Above all: Visit, visit and revisit the facility. Arrange to spend at least one night before making your final decision. Make sure at least one of your visits — preferably the first — is unannounced. Just walk in and act like you know what you're doing — don't look lost. Then sit down and chat with residents. Keep an eye out for how the staff interacts with someone who may be a bit hard to handle. Look around. Are the wastebaskets in the rooms overflowing with trash? If you walk in at 9:30 in the morning, do all the residents appear to be up and dressed? Does the staff know the residents' names?

Mealtime is especially good for evaluating a facility. Taste the food. Is the color boiled out of even the beets? And is the staff making sure that residents show up for meals? A common problem among the elderly is simply not eating.

The Fine Print
So, you're satisfied you've found the right home, and it's time to sign on the dotted line, right? Stop. Show the contract to a lawyer, preferably one who has experience in elder law. If you don't know one, the National Academy of Elder Law Attorneys' Web site has its own question-and-answer section on finding a good attorney.

As too many assisted-living residents are finding out, a close read of the contract is critical. "You should have a clear list of what services you're getting and what services they will provide for an extra cost," says Jan Meyers, Colorado's long-term-care ombudsman. "If it's something like they say they'll bathe the resident, they should say how often."
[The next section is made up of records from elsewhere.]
Lemma brutal_params_roundtrip rate gain group params :
  is_u64 rate -> is_u32 gain -> (forall g, group = Some g -> is_u64 g) ->
  encode_brutal_params_bps rate gain group = Some params ->
  decode_brutal_params_bps params = Some (rate, gain, default 0 group) /\
  length params = match group with Some _ => 20%nat | None => 12%nat end.
Proof.
  unfold_ints. intros Hr Hg Hgr. unfold encode_brutal_params_bps. case_match; [done|]. intros <-%(inj Some).
  assert (H8 := length_le_encode 8 rate). assert (H4 := length_le_encode 4 gain).
  unfold decode_brutal_params_bps.
  destruct group as [g|]; rewrite !length_app, H8, H4, ?length_le_encode; (split; [|done]); cbn -[slice le_encode le_decode];
    rewrite (slice_app_l _ _ 8), (slice_app_r _ _ 8 12 8), (slice_app_l _ _ 4) by lia;
    rewrite !(le_decode_encode 8 rate), !(le_decode_encode 4 gain) by (cbn; lia); [|done].
  specialize (Hgr g eq_refl). rewrite (slice_app_r _ _ 12 20 8), (slice_app_r _ _ _ _ 4) by lia.
  rewrite <-(app_nil_r (le_encode 8 g)), (slice_app_l _ _ 8) by (by rewrite length_le_encode).
  by rewrite le_decode_encode by (cbn; lia).
Qed.

(** ** Sockets *)

(** A failed option call changes nothing; an algorithm that was set is the one in
    use; the parameters do not touch the algorithm and are read back as written,
    the group of a short block being zero. *)
Class BrutalSocketLaws `{BrutalSocketOps} := {
  set_congestion_ok : forall s c s', set_congestion s c = (s', Ok tt) -> get_congestion s' = Ok c;
  set_congestion_err : forall s c s' e, set_congestion s c = (s', Err e) -> get_congestion s' = get_congestion s;
  set_params_congestion : forall s p, get_congestion (set_params s p).1 = get_congestion s;
  set_params_read : forall s p s' n, set_params s p = (s', Ok tt) -> (length p <= n <= 20)%nat ->
    get_params s' n = Ok (resize0 n p) }.

Section Outcome.
Context `{BrutalSocketLaws}.

(** The socket's previous algorithm can be selected again. *)
Definition reselectable (previous : list Z) : Prop :=
  forall s, exists s', set_congestion s previous = (s', Ok tt).

Lemma restore_spec s previous :
  previous <> [] -> reselectable previous -> current_congestion s = BRUTAL ->
  current_congestion (restore_congestion s previous) = previous.
Proof.
  intros Hne Hr Hc. unfold restore_congestion. case_bool_decide as E.
  - destruct (Hr s) as [s' Hs]. rewrite Hs. cbn. unfold current_congestion. by rewrite (set_congestion_ok _ _ _ Hs).
  - rewrite Hc. destruct (decide (previous = BRUTAL)); [done|]. by destruct E.
Qed.

Lemma read_back_applied s v rate group ug rm : br_applied (read_back s v rate group ug rm) = true.
Proof. unfold read_back. by repeat case_match. Qed.
Lemma read_back_managed s v rate group ug rm : br_rule_managed (read_back s v rate group ug rm) = rm.
Proof. unfold read_back. by repeat case_match. Qed.

(** What a lawful socket reports after the parameters were accepted. *)
Lemma read_back_reports s p s' v rate group ug rm :
  is_u64 rate -> is_u64 group -> set_params s p = (s', Ok tt) ->
  (ug = true -> BRUTAL_V2_VERSION <= v) ->
  encode_brutal_params_bps rate BRUTAL_CWND_GAIN (if ug then Some group else None) = Some p ->
  br_rate_bps (read_back s' v rate group ug rm) = rate /\
  br_group_id (read_back s' v rate group ug rm) = (if ug then group else 0) /\
  br_error (read_back s' v rate group ug rm) = NoError.
Proof.
  intros Hr Hg Hs Hug He.
  assert (Hgain : is_u32 BRUTAL_CWND_GAIN) by (unfold_ints; unfold BRUTAL_CWND_GAIN; lia).
  assert (Hgr : forall g, (if ug then Some group else None) = Some g -> is_u64 g) by (intros g Eg; by destruct ug; simplify_eq).
  destruct (brutal_params_roundtrip _ _ _ _ Hr Hgain Hgr He) as [Hd Hl].
  assert (Hget : exists q, get_params s' (if BRUTAL_V2_VERSION <=? v then 20%nat else 12%nat) = Ok q /\
                           decode_brutal_params_bps q = Some (rate, BRUTAL_CWND_GAIN, if ug then group else 0)).
  { eexists. split.
    - apply (set_params_read _ _ _ _ Hs). rewrite Hl. destruct ug; [specialize (Hug eq_refl)|]; case_bools; lia.
    - destruct ug; cbn in Hl, Hd.
      + specialize (Hug eq_refl). destruct (Z.leb_spec BRUTAL_V2_VERSION v); [|lia].
        unfold resize0. by rewrite take_ge, Hl, app_nil_r by lia.
      + case_bools; unfold resize0; rewrite take_ge, Hl by lia; [|by rewrite app_nil_r].
        unfold decode_brutal_params_bps in Hd |- *. rewrite Hl in Hd. rewrite length_app, length_replicate, Hl. cbn in Hd |- *.
        injection Hd as E1 E2. unfold slice in *. rewrite !drop_app_le, !take_app_le by (rewrite ?length_drop; lia).
        rewrite E1, E2. by rewrite (drop_ge p 12) by lia. }
  destruct Hget as (q & Hq & Hdq). unfold read_back. rewrite Hq, Hdq. done.
Qed.

(** The steps after the algorithm was selected. *)
Lemma apply_params_spec s previous rm v total legacy group s' r :
  is_u64 group -> 0 < total <= MAX_BRUTAL_RATE_MBPS -> 0 <= legacy <= MAX_BRUTAL_RATE_MBPS * 125000 ->
  current_congestion s = BRUTAL -> apply_params s previous rm v total legacy group = (s', r) ->
  (br_applied r = true /\ current_congestion s' = BRUTAL /\
   (br_rule_managed r = false ->
    br_error r = NoError /\
    br_rate_bps r = (if (BRUTAL_V2_VERSION <=? v) && negb (group =? 0) then total * 125000 else legacy) /\
    br_group_id r = (if (BRUTAL_V2_VERSION <=? v) && negb (group =? 0) then group else 0))) \/
  (br_applied r = false /\ exists s1, s' = restore_congestion s1 previous /\ current_congestion s1 = BRUTAL).
Proof.
  intros Hg Ht Hl Hc. unfold apply_params. set (ug := (BRUTAL_V2_VERSION <=? v) && negb (group =? 0)).
  rewrite mbps_to_bps_small by lia. set (rate := if ug then total * 125000 else legacy).
  assert (Hrate : 0 <= rate <= MAX_BRUTAL_RATE_MBPS * 125000) by (unfold rate; destruct ug; lia).
  case_match eqn:Ez; [intros [= <- <-]; right; split; [done|]; by exists s|].
  destruct (encode_brutal_params_bps _ _ _) as [p|] eqn:He; last first.
  { exfalso. unfold encode_brutal_params_bps in He. rewrite Ez, mbps_to_bps_small in He by (unfold MAX_BRUTAL_RATE_MBPS; lia).
    cbn in He. destruct (Z.ltb_spec (MAX_BRUTAL_RATE_MBPS * 125000) rate); [lia|]. discriminate He. }
  destruct (set_params s p) as [s1 o] eqn:Hs.
  assert (Hc1 : current_congestion s1 = BRUTAL).
  { unfold current_congestion in *. pose proof (set_params_congestion s p) as E. rewrite Hs in E. cbn in E. by rewrite E. }
  destruct o as [[]|[]]; intros [= <- <-]; [left|left|right..];
    rewrite ?read_back_applied, ?read_back_managed; [..|by split; [|exists s1]|by split; [|exists s1]].
  - repeat split; [done|..]; eapply (read_back_reports s p); try done;
      unfold MAX_BRUTAL_RATE_MBPS in *; unfold_ints; try lia; intros [?%Z.leb_le _]%andb_true_iff; done.
  - by split; [|split].
Qed.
Finally, understanding the precise circumstances under which a resident will be discharged from the facility — and finding out what your recourse is for fighting such a move — is of critical importance. Barclay's policy, for example, is to discharge residents who are incontinent to the point that they need round-the-clock assistance, as well as those who pose a threat to other residents. However, those who are discharged get first priority for admission in Barclay's 99-bed skilled-nursing center next door.
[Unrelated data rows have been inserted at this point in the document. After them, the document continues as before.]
(* ===== verification/SessionSpec.v ===== *)
(** * Properties of the server's sessions

    The server is a state machine over its core and its open connections.  An
    operation is one handler of a worker thread; traffic of the data path may
    replace the sending port and the receive state of a session at any time. *)
From S2P Require Import Prelude Protocol Utils Crypto Xor Fec Buffer Reorder RxActor Adaptive Queue Port PortSpec VSwitch Pool Brutal PeerInfo Session.

Section Spec.
Context `{FrameChannel} `{CryptoPrims} `{HexCodec} `{UuidLib} `{BrutalSocketOps}.
Context (v6 : family) (conf : ServerConf).

Abbreviation es s := (es_epoch (cs_epoch_state s)).
Abbreviation active s := (st_active_conns (cs_stat s)).
Abbreviation cid s := (st_client_id (cs_stat s)).

(** ** The state machine *)

Record server := { sr_core : ServerCore; sr_conns : gmap nat MioSession }.
Inductive server_op :=
| OConnect (k : nat) (ms : MioSession)
| OHandshake (k : nat) (req : option HandshakeReq) (en : entropy) (now_unix now : Z) (write_ok : bool)
| OSweep (k : nat) (fresh_id : list Z)
| OClose (k : nat) (now : Z)
| OReap (now : Z)
| OControl (now_unix : Z) (a : control_action)
| OTraffic (r : nat) (port : AsyncPort) (rb : ReorderBuffer) (dd : DeDuplicator) (actor : option RxActorState) (dec : option FecDecoder)
| OFrame (src : string) (registered : option mac) (frame : FramePayload) (now : Z).

(** A worker drops a closed connection after [on_conn_closed]. *)
Definition close_conn (st : server) (k : nat) (now : Z) : server :=
  match sr_conns st !! k with
  | Some ms => {| sr_core := on_conn_closed (sr_core st) ms now; sr_conns := delete k (sr_conns st) |}
  | None => st
  end.
Definition ms_done (ms : MioSession) : MioSession :=
  {| ms_socket := ms_socket ms; ms_conn_id := ms_conn_id ms; ms_tx_backend := ms_tx_backend ms; ms_handshake_done := true;
     ms_client_session := ms_client_session ms; ms_ic_rx := ms_ic_rx ms; ms_session_epoch := ms_session_epoch ms;
     ms_rx_producer := ms_rx_producer ms; ms_brutal_applied := ms_brutal_applied ms |}.

(** What the data path may replace in a session: the sending port, the reorder buffer,
    the duplicate filter and the states of the receive actor and of the FEC decoder. *)
Definition cs_traffic (s : ClientSession) (port : AsyncPort) (rb : ReorderBuffer) (dd : DeDuplicator)
    (actor : option RxActorState) (dec : option FecDecoder) : ClientSession :=
  cs_set_dec (cs_set_rx (cs_set_port s port) rb dd ((fun a => default a actor) <$> cs_rx_actor s))
    ((fun d => default d dec) <$> es_fec_dec (cs_epoch_state s)).

Definition server_step (st : server) (op : server_op) : server :=
  match op with
  | OConnect k ms =>
      if decide (sr_conns st !! k = None /\ ms_client_session ms = None /\ ms_handshake_done ms = false)
      then {| sr_core := sr_core st; sr_conns := <[k := ms]> (sr_conns st) |} else st
  | OHandshake k req en now_unix now write_ok =>
      match sr_conns st !! k with
      | Some ms =>
          if ms_handshake_done ms then st
          else
            match handle_handshake v6 conf (sr_core st) ms req en now_unix now write_ok with
            | (c, ms, HOk, _) => {| sr_core := c; sr_conns := <[k := ms_done ms]> (sr_conns st) |}
            | (c, ms, _, _) => close_conn {| sr_core := c; sr_conns := <[k := ms]> (sr_conns st) |} k now
            end
      | None => st
      end
  | OSweep k fresh_id =>
      match sr_conns st !! k with
      | Some ms => {| sr_core := (sweep_conn (sr_core st) ms fresh_id).1; sr_conns := sr_conns st |}
      | None => st
      end
  | OClose k now => close_conn st k now
  | OReap now => {| sr_core := reap (sr_core st) now; sr_conns := sr_conns st |}
  | OControl now_unix a => {| sr_core := control (sr_core st) now_unix a; sr_conns := sr_conns st |}
  | OTraffic r port rb dd actor dec =>
      match sv_heap (sr_core st) !! r with
      | Some s => {| sr_core := sv_put (sr_core st) r (cs_traffic s port rb dd actor dec); sr_conns := sr_conns st |}
      | None => st
      end
  | OFrame src registered frame now =>
      let c := sr_core st in
      let vs := (process_frame_inner (set_validate_mac (sv_vswitch c) (validate_src c)) src registered frame now).1 in
      {| sr_core := {| sv_heap := sv_heap c; sv_next := sv_next c; sv_sessions := sv_sessions c; sv_registry := sv_registry c;
                       sv_vswitch := vs; sv_pool := sv_pool c; sv_banned := sv_banned c;
                       sv_fec_recovered_retired := sv_fec_recovered_retired c; sv_fec_lost_retired := sv_fec_lost_retired c |};
         sr_conns := sr_conns st |}
  end.
Definition server_new (v4cidr v6cidr : list Z) : server := {| sr_core := ServerCore_new v6 v4cidr v6cidr; sr_conns := ∅ |}.
Definition server_run (st : server) (ops : list server_op) : server := foldl server_step st ops.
Given the possibility that your loved one will be forced out of a facility, you should have a backup plan in place from day one. It often makes sense, for instance, to find an assisted-living community that's attached to a skilled-nursing home. At a good facility, however, a resident's brief illness should not be grounds to send them packing. Recently, Ellen Lyon came down with a case of pneumonia. The staff at Barclay Friends brought the bedridden woman her meals on a tray, first checking to see what she wanted to eat. Says a now-recovered Lyon: "They've been great!" And that's the way it ought to be.